Second, we stopped treating every industry word as a new product model. The product needed to preserve customer language in the UI, but keep the underlying primitives small. Labels, presets, templates, and configuration were better than a new core primitive for every industry noun.
Third, we became more opinionated about escape hatches. Supporting every frontend framework sounded flexible, but made the product harder to support. Lit.js became the explicit supported path for custom frontend work because it fit the architecture and reduced avoidable choice.
Fourth, agency delivery could no longer sit outside the product. Agencies were where ambiguity and commercial pressure entered the system, so plans, proposals, onboarding, agents, and handover had to become part of the platform instead of process sitting beside it.
The tradeoff was speed versus platform discipline. A bespoke fix can make one customer happy today. A reusable primitive can make the next hundred customers easier to serve. The commercial judgment was deciding which kind of speed mattered.
Deployment is product infrastructure
Deployment was where the abstraction had to become operational.
For engineers, mobile release infrastructure is normal: environments, build steps, assets, signing credentials, store records, version numbers, testing tracks, approvals, rollback plans, and release notes.
For non-technical customers, it is alien.
They experience deployment as accounts, forms, warnings, emails, permissions, review delays, screenshots, policy questions, and unexplained rejection risk. Store onboarding is not admin from the customer’s point of view. It is part compliance, part customer success, part release engineering, part documentation, and part emotional support.
That made deployment an FDE problem, not just a DevOps problem.
The platform had to make customer-specific apps repeatable across web, Android, and iOS. App metadata, identifiers, assets, environment values, store accounts, and release state had to be structured rather than scattered. Manual steps had to become internal tools, checklists, or managed field workflows.
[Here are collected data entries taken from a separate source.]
(* ===== verification/LayoutCodec.v ===== *)
(** * LayoutCodec: the on-disk structures and their bytes

    Writing a super block, an inode or a directory entry and reading it back
    gives the same value; names come back from directory entries. *)

From stdpp Require Import base gmap list numbers.
From S2P Require Import Prelude Bytes BlockIO Layout InodeIndex InodeData.

Lemma slice_app_l {A} off n (a b : list A) :
  (off + n ≤ length a)%nat → slice off n (a ++ b) = slice off n a.
Proof. intros H. unfold slice. by rewrite drop_app_le, take_app_le by len. Qed.

Lemma splice_0 {A} (x b : list A) : splice 0 x b = x ++ drop (length x) b.
Proof. done. Qed.

(** Word [i] of a sequence of words. *)
Lemma arr_get_words vs rest i v :
  vs !! i = Some v → in_u 32 v →
  arr_get 4 (concat (le_bytes 4 <$> vs) ++ rest) (Z.of_nat i) = v.
Proof.
  intros Hi Hv. unfold arr_get. rewrite Nat2Z.id.
  assert (Forall (λ b, length b = 4%nat) (le_bytes 4 <$> vs)) as Hf
    by (apply Forall_fmap, Forall_true; intros x; apply length_le_bytes).
  apply lookup_lt_Some in Hi as Hlt.
  rewrite slice_app_l by (rewrite (length_concat_blocks 4), length_fmap by done; lia).
  rewrite <- (Nat.add_0_r (4 * i)), (concat_slice 4 _ Hf i (le_bytes 4 v)); [| |lia].
  - rewrite <- (length_le_bytes 4 v) at 1. rewrite slice_all. by apply (le_val_bytes_id 4).
  - by rewrite list_lookup_fmap, Hi.
Qed.

Lemma length_words vs : length (concat (le_bytes 4 <$> vs)) = (4 * length vs)%nat.
Proof.
  rewrite (length_concat_blocks 4), length_fmap; [done|].
  apply Forall_fmap, Forall_true. intros x. apply length_le_bytes.
Qed.

Lemma words_bytes vs : Forall is_byte (concat (le_bytes 4 <$> vs)).
Proof.
  induction vs as [|v vs IH]; [constructor|]. cbn [fmap list_fmap concat].
  apply Forall_app. split; [apply le_bytes_byte|done].
Qed.

(** ** The super block *)
Definition super_u32 (sb : SuperBlock) : Prop :=
  in_u 32 (magic sb) ∧ in_u 32 (total_blocks_of sb) ∧ in_u 32 (inode_bitmap_blocks sb) ∧
  in_u 32 (inode_area_blocks sb) ∧ in_u 32 (data_bitmap_blocks sb) ∧ in_u 32 (data_area_blocks sb).

Lemma SuperBlock_decode_encode sb rest :
  super_u32 sb → SuperBlock_decode (SuperBlock_encode sb ++ rest) = sb.
Proof.
  intros (H0 & H1 & H2 & H3 & H4 & H5). unfold SuperBlock_decode, SuperBlock_encode.
  destruct sb as [m t ib ia db da]. cbn [magic total_blocks_of inode_bitmap_blocks
    inode_area_blocks data_bitmap_blocks data_area_blocks] in *.
  f_equal; [eapply (arr_get_words _ _ 0)|eapply (arr_get_words _ _ 1)|eapply (arr_get_words _ _ 2)
    |eapply (arr_get_words _ _ 3)|eapply (arr_get_words _ _ 4)|eapply (arr_get_words _ _ 5)];
    done.
Qed.

Lemma length_SuperBlock_encode sb : length (SuperBlock_encode sb) = Z.to_nat SUPER_BLOCK_SIZE.
Proof. unfold SuperBlock_encode. by rewrite length_words. Qed.

(** ** Inodes *)
Lemma type_of_tag_of_type t : type_of_tag (tag_of_type t) = Some t.
Proof. by destruct t. Qed.

Section inode.
Context (ino : DiskInode) (old : list Z).
Hypothesis Hok : inode_ok ino.
Hypothesis Hu : inode_u32 ino.
Hypothesis Hold : length old = Z.to_nat DISK_INODE_SIZE.

Let ws : list Z := size ino :: direct ino ++ [indirect1 ino; indirect2 ino].

Lemma length_inode_words : length ws = 31%nat.
Proof using Hok. unfold ws. rewrite length_cons, length_app, Hok. done. Qed.

Lemma length_DiskInode_encode : length (DiskInode_encode ino old) = Z.to_nat DISK_INODE_SIZE.
Proof using Hok Hold.
  unfold DiskInode_encode. rewrite length_splice; [done|].
  rewrite length_app. fold ws. rewrite length_words, length_inode_words, Hold.
  change (Z.to_nat DISK_INODE_SIZE) with 128%nat. cbn [length]. lia.
Qed.

Lemma DiskInode_encode_eq :
  DiskInode_encode ino old
  = concat (le_bytes 4 <$> ws) ++ [tag_of_type (type_ ino)] ++ drop 125 old.
Proof using Hok.
  unfold DiskInode_encode. fold ws. rewrite splice_0, <- app_assoc, length_app, length_words,
    length_inode_words. done.
Qed.

Lemma DiskInode_decode_encode : DiskInode_decode (DiskInode_encode ino old) = Some ino.
Proof using Hok Hu Hold.
  rewrite DiskInode_encode_eq. unfold DiskInode_decode.
  assert ((concat (le_bytes 4 <$> ws) ++ [tag_of_type (type_ ino)] ++ drop 125 old) !! 124%nat
    = Some (tag_of_type (type_ ino))) as ->.
  { rewrite lookup_app_r; rewrite length_words, length_inode_words; [done|lia]. }
  cbn [mbind option_bind]. rewrite type_of_tag_of_type. cbn [mbind option_bind].
  destruct Hu as (Hs & Hd & H1 & H2). unfold inode_ok in Hok.
  assert (∀ i v, ws !! i = Some v → arr_get 4 (concat (le_bytes 4 <$> ws) ++
    [tag_of_type (type_ ino)] ++ drop 125 old) (Z.of_nat i) = v) as Hget.
  { intros i v Hi. apply arr_get_words; [done|]. apply (Forall_lookup_1 (in_u 32) ws i v); [|done].
    unfold ws. rewrite list.Forall_cons, Forall_app, !list.Forall_cons. split_and!; done || constructor. }
  f_equal. destruct ino as [sz dir i1 i2 t]. cbn [size direct indirect1 indirect2 type_] in *.
  f_equal.
  - by apply (Hget 0%nat).
  - apply list_eq. intros i. rewrite list_lookup_fmap.
    destruct (decide (i < 28)%nat).
    + rewrite lookup_seqZ_lt by lia. simpl.
      destruct (lookup_lt_is_Some_2 dir i) as [v Hv]; [lia|]. rewrite Hv. f_equal.
      replace (1 + (0 + Z.of_nat i)) with (Z.of_nat (S i)) by lia. apply Hget.
      unfold ws. rewrite lookup_S_cons. by apply lookup_app_l_Some.
    + rewrite lookup_seqZ_ge, lookup_ge_None_2 by lia. done.
  - apply (Hget 29%nat). unfold ws. rewrite lookup_S_cons, lookup_app_r by lia. by rewrite Hok.
  - apply (Hget 30%nat). unfold ws. rewrite lookup_S_cons, lookup_app_r by lia. by rewrite Hok.
Qed.

Lemma DiskInode_encode_bytes : Forall is_byte old → Forall is_byte (DiskInode_encode ino old).
Proof using Type.
  intros Hb. unfold DiskInode_encode. apply splice_bytes; [|done]. apply Forall_app. split.
  - apply words_bytes.
  - apply list.Forall_cons. split; [|constructor]. unfold is_byte. by destruct (type_ ino).
Qed.
End inode.

Lemma DiskInode_decode_length b ino : DiskInode_decode b = Some ino → inode_ok ino.
Proof. by intros (tag & _ & (t & _ & [= <-])%bind_Some)%bind_Some. Qed.

(** A decoded inode has 28 direct entries, and u32 fields. *)
Lemma DiskInode_decode_ok b ino :
  DiskInode_decode b = Some ino → length b = Z.to_nat DISK_INODE_SIZE → Forall is_byte b →
  inode_ok ino ∧ inode_u32 ino.
Proof.
  intros (tag & _ & (t & _ & [= <-])%bind_Some)%bind_Some Hl Hb.
  assert (∀ i, 0 ≤ i < 32 → in_u 32 (arr_get 4 b i)) as Hr.
  { intros i Hi. apply (arr_get_range 4); [|done]. apply (arr_in_iff 4 b 32); [by rewrite Hl|done]. }
  split; [done|]. split_and!; cbn [size direct indirect1 indirect2]; try (apply Hr; lia).
  rewrite !list.Forall_cons. split_and!; [apply Hr; lia..|constructor].
Qed.

(** ** Directory entries *)
Lemma DirEntry_of_as_bytes e :
  length (name_bytes e) = 28%nat → in_u 32 (inode_number e) →
  DirEntry_of_bytes (DirEntry_as_bytes e) = e.
Proof.
  intros Hl Hu. destruct e as [nm id]. unfold DirEntry_of_bytes, DirEntry_as_bytes.
  cbn [name_bytes inode_number] in *. f_equal.
  - rewrite slice_app_l by lia. rewrite <- Hl. apply slice_all.
  - unfold slice. rewrite drop_app_length' by done.
    rewrite take_ge by (rewrite length_le_bytes; done). by apply (le_val_bytes_id 4).
Qed.

Lemma length_DirEntry_as_bytes e :
  length (name_bytes e) = 28%nat → length (DirEntry_as_bytes e) = Z.to_nat DIRENT_SZ.
Proof. intros H. unfold DirEntry_as_bytes. rewrite length_app, H, length_le_bytes. done. Qed.

Lemma DirEntry_as_bytes_bytes e :
  Forall is_byte (name_bytes e) → Forall is_byte (DirEntry_as_bytes e).
Proof. intros H. apply Forall_app. split; [done|apply le_bytes_byte]. Qed.

(** A name that fits, with its terminator: no NUL byte in it. *)
Definition good_name (s : list Z) : Prop :=
  Z.of_nat (length s) ≤ NAME_LENGTH_LIMIT ∧ Forall (λ b, is_byte b ∧ b ≠ 0) s ∧ utf8_valid s = true.

Lemma DirEntry_new_ok name id :
  Z.of_nat (length name) ≤ NAME_LENGTH_LIMIT + 1 →
  DirEntry_new name id = Ok (mkDirEntry (name ++ replicate (28 - length name) 0) id).
Proof.
  intros Hl. unfold DirEntry_new. destruct (Z.leb_spec (Z.of_nat (length name)) (NAME_LENGTH_LIMIT + 1));
    [|lia]. do 2 f_equal. rewrite splice_0, drop_replicate. done.
Qed.

Lemma DirEntry_new_too_long name id :
  NAME_LENGTH_LIMIT + 1 < Z.of_nat (length name) → DirEntry_new name id = Stop Panicked.
Proof.
  intros Hl. unfold DirEntry_new.
  by destruct (Z.leb_spec (Z.of_nat (length name)) (NAME_LENGTH_LIMIT + 1)); [lia|].
Qed.

Lemma DirEntry_name_new name id :
  good_name name → DirEntry_name (mkDirEntry (name ++ replicate (28 - length name) 0) id) = Ok name.
Proof.
  intros (Hl & Hb & Hu). unfold DirEntry_name. cbn [name_bytes]. change NAME_LENGTH_LIMIT with 27 in Hl.
  assert (find_index (λ b, b =? 0) (name ++ replicate (28 - length name) 0) = Some (length name)) as ->.
  - apply find_index_Some. exists 0. split_and!; [|done|].
    + rewrite lookup_app_r, Nat.sub_diag by lia. apply lookup_replicate. lia.
    + intros j y Hj Hy. rewrite lookup_app_l in Hy by lia.
      pose proof (Forall_lookup_1 _ _ _ _ Hb Hy) as [_ Hy0]. by apply Z.eqb_neq.
  - rewrite take_app_length. by rewrite Hu.
Qed.

(** A 28-byte name without a NUL byte is stored, but cannot be read back. *)
Lemma DirEntry_name_full name id :
  length name = 28%nat → Forall (λ b, b ≠ 0) name →
  ∃ e, DirEntry_new name id = Ok e ∧ DirEntry_name e = Stop Panicked.
Proof.
  intros Hl Hb. eexists. rewrite DirEntry_new_ok by (rewrite Hl; done). split; [done|].
  unfold DirEntry_name. cbn [name_bytes]. rewrite Hl. simpl. rewrite app_nil_r.
  assert (find_index (λ b, b =? 0) name = None) as ->; [|done].
  apply find_index_None. intros x Hx. apply Z.eqb_neq.
  by eapply (list.Forall_forall (λ b, b ≠ 0) name) in Hb.
Qed.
The customer should provide business inputs, not technical interpretation.
This same lesson carried into Platfio. Agencies did not need a pile of isolated scripts. They needed a productised path from scoped work to live system, with evidence, artifacts, logs, handover material, and reusable knowledge left behind.
Deployment is not the final technical chore after the product is built.
For app platforms and agency platforms, deployment is part of the product promise.
The real lesson
The biggest commercial lesson from AxipApp and Platfio is that software platforms do not win by making every customer more technical.
They win by translating complexity into usable operations.
For SMBs, that meant turning app architecture, store onboarding, configuration, and deployment into business-friendly workflows.
For agencies, it meant turning sales, discovery, planning, delivery, support, and AI-assisted engineering into one connected operating system.
The pattern is the same:
- Get close enough to see the customer’s real constraints.
- Preserve the customer’s language.
- Find the reusable structure underneath.
- Absorb technical ceremony into the platform.
- Turn repeated field work into product memory.
- Keep the primitives small enough to maintain and expressive enough to matter.
That is what forward deployed engineering is good for.
Not just building beside the customer.
Learning beside the customer until the product knows what the field keeps teaching.